Where the line with "Conventions of the embedding." appears below, start writing out lines exactly, and finish with the line with "- The mutable", which is included; write out nothing else.

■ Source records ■
_ _ _

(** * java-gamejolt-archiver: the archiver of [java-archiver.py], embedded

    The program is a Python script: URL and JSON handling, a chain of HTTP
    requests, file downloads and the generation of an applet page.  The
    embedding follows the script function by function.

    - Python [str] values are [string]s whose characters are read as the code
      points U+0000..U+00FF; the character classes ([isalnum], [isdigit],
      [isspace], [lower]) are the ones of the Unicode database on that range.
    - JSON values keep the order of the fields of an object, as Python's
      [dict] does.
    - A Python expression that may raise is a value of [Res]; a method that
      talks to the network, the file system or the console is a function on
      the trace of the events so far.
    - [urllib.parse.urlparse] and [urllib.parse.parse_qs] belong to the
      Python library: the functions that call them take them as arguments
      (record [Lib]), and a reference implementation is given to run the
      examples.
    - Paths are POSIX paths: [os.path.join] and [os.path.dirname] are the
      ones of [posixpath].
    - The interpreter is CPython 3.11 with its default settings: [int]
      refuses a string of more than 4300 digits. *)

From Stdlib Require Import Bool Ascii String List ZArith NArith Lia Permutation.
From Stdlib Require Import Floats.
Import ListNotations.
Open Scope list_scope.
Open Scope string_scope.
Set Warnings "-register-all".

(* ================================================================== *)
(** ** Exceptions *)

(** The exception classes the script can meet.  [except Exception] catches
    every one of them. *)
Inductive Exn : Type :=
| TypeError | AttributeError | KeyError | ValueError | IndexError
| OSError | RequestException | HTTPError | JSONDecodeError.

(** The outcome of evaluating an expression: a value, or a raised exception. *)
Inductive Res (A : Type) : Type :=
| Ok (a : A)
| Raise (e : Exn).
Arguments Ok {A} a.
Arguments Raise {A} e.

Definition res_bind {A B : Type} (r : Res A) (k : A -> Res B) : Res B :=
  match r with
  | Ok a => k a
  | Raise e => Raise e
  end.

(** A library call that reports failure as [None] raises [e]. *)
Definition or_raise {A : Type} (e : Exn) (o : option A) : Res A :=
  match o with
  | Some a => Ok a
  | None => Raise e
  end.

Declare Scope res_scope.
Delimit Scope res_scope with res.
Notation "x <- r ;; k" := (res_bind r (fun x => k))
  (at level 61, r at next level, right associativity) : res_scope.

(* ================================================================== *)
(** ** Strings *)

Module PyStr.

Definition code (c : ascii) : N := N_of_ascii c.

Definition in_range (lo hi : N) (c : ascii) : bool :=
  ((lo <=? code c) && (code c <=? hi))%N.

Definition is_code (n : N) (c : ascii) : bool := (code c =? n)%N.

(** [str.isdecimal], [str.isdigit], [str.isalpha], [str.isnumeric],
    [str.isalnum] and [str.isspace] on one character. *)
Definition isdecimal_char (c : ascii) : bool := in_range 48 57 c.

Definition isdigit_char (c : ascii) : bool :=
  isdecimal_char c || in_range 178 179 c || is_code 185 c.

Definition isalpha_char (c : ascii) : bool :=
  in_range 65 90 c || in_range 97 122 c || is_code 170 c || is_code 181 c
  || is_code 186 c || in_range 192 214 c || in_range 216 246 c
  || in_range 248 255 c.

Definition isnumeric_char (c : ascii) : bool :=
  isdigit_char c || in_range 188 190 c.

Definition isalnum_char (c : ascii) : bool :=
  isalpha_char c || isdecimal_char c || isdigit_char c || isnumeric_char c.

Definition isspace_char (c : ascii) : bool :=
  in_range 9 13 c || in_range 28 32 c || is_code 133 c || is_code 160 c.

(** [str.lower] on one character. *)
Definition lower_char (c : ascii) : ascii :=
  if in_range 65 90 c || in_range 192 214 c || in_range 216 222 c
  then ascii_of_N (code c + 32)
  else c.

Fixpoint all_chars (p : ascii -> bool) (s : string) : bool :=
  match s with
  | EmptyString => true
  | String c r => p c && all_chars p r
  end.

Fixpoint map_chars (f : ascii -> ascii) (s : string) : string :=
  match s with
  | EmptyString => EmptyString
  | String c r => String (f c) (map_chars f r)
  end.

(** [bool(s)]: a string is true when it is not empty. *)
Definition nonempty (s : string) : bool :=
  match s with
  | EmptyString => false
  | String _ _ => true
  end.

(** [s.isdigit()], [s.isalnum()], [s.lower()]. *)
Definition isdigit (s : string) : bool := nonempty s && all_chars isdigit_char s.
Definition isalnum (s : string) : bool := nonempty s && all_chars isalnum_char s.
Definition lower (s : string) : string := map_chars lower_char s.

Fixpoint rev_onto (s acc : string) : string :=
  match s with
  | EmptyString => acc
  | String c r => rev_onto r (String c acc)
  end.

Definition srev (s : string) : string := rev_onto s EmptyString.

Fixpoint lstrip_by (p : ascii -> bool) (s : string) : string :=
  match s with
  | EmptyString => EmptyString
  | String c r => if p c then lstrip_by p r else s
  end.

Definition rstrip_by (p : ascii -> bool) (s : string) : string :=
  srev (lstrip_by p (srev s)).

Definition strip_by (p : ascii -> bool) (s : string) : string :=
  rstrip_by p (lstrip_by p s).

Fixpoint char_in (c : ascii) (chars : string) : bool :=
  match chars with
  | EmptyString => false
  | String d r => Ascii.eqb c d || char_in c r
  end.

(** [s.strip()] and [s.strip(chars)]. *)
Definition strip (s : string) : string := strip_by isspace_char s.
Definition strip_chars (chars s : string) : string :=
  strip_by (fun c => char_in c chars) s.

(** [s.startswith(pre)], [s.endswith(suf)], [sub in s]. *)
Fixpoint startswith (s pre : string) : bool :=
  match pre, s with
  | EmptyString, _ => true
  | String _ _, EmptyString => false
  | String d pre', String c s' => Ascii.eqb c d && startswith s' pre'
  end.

_ _ _

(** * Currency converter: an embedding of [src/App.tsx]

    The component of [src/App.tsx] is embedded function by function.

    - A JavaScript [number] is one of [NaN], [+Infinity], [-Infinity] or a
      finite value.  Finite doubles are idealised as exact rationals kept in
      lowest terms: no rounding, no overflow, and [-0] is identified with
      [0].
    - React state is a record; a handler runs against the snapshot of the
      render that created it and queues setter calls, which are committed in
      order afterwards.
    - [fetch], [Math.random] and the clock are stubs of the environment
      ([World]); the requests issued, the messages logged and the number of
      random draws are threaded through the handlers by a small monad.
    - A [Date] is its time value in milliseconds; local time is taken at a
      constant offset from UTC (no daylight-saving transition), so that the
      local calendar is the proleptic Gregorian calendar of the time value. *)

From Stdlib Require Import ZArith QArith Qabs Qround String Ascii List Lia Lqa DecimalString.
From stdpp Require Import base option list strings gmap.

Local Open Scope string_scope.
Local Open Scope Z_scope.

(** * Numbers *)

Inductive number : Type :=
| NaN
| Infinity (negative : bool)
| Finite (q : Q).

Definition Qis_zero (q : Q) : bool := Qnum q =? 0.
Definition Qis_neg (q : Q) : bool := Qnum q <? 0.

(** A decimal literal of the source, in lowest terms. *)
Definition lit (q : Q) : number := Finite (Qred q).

_ _ _

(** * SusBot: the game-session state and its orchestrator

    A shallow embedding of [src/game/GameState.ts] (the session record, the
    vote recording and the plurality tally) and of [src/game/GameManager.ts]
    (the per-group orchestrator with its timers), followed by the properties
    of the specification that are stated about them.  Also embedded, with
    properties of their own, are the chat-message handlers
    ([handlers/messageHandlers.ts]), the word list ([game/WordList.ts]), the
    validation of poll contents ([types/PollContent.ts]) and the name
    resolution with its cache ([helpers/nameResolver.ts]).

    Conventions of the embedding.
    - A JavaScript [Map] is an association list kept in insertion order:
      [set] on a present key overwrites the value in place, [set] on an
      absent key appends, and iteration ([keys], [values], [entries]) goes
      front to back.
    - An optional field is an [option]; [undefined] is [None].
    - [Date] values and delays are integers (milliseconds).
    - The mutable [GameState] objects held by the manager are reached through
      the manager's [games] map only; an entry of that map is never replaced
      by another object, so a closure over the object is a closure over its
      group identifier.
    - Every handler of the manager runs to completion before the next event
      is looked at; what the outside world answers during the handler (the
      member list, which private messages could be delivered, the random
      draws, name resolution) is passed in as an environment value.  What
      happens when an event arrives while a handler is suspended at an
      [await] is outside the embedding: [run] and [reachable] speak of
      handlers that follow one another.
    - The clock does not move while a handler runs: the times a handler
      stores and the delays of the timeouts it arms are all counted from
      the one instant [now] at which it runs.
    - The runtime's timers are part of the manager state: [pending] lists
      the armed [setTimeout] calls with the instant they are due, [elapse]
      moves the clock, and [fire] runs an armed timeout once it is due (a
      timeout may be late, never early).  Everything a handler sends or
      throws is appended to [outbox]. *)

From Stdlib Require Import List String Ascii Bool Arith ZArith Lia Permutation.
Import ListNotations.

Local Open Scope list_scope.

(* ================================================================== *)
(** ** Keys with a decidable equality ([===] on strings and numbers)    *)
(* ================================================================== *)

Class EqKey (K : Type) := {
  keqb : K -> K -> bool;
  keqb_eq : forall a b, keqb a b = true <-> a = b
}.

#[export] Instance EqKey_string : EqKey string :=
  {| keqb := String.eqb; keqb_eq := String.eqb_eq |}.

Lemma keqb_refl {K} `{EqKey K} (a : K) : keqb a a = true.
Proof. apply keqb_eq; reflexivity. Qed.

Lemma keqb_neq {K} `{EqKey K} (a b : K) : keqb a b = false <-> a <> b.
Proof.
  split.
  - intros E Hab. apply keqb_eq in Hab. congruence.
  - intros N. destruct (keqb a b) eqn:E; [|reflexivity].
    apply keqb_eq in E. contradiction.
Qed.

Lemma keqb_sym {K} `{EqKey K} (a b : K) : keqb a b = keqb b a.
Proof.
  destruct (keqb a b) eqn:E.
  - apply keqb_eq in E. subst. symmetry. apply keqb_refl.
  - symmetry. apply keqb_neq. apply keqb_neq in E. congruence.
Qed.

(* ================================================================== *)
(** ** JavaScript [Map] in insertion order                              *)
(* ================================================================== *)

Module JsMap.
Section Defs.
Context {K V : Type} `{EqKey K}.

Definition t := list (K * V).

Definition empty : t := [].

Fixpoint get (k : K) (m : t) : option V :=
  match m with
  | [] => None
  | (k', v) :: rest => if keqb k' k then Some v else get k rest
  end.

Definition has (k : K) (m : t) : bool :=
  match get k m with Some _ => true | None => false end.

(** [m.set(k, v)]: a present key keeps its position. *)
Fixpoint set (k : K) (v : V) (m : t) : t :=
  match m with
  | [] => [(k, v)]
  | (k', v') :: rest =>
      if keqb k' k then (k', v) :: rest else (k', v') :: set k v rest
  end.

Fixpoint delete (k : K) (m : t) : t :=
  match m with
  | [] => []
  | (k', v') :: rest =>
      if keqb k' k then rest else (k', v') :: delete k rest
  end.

_ _ _

■ Task solution ■
    Conventions of the embedding.
    - A JavaScript [Map] is an association list kept in insertion order:
      [set] on a present key overwrites the value in place, [set] on an
      absent key appends, and iteration ([keys], [values], [entries]) goes
      front to back.
    - An optional field is an [option]; [undefined] is [None].
    - [Date] values and delays are integers (milliseconds).
    - The mutable [GameState] objects held by the manager are reached through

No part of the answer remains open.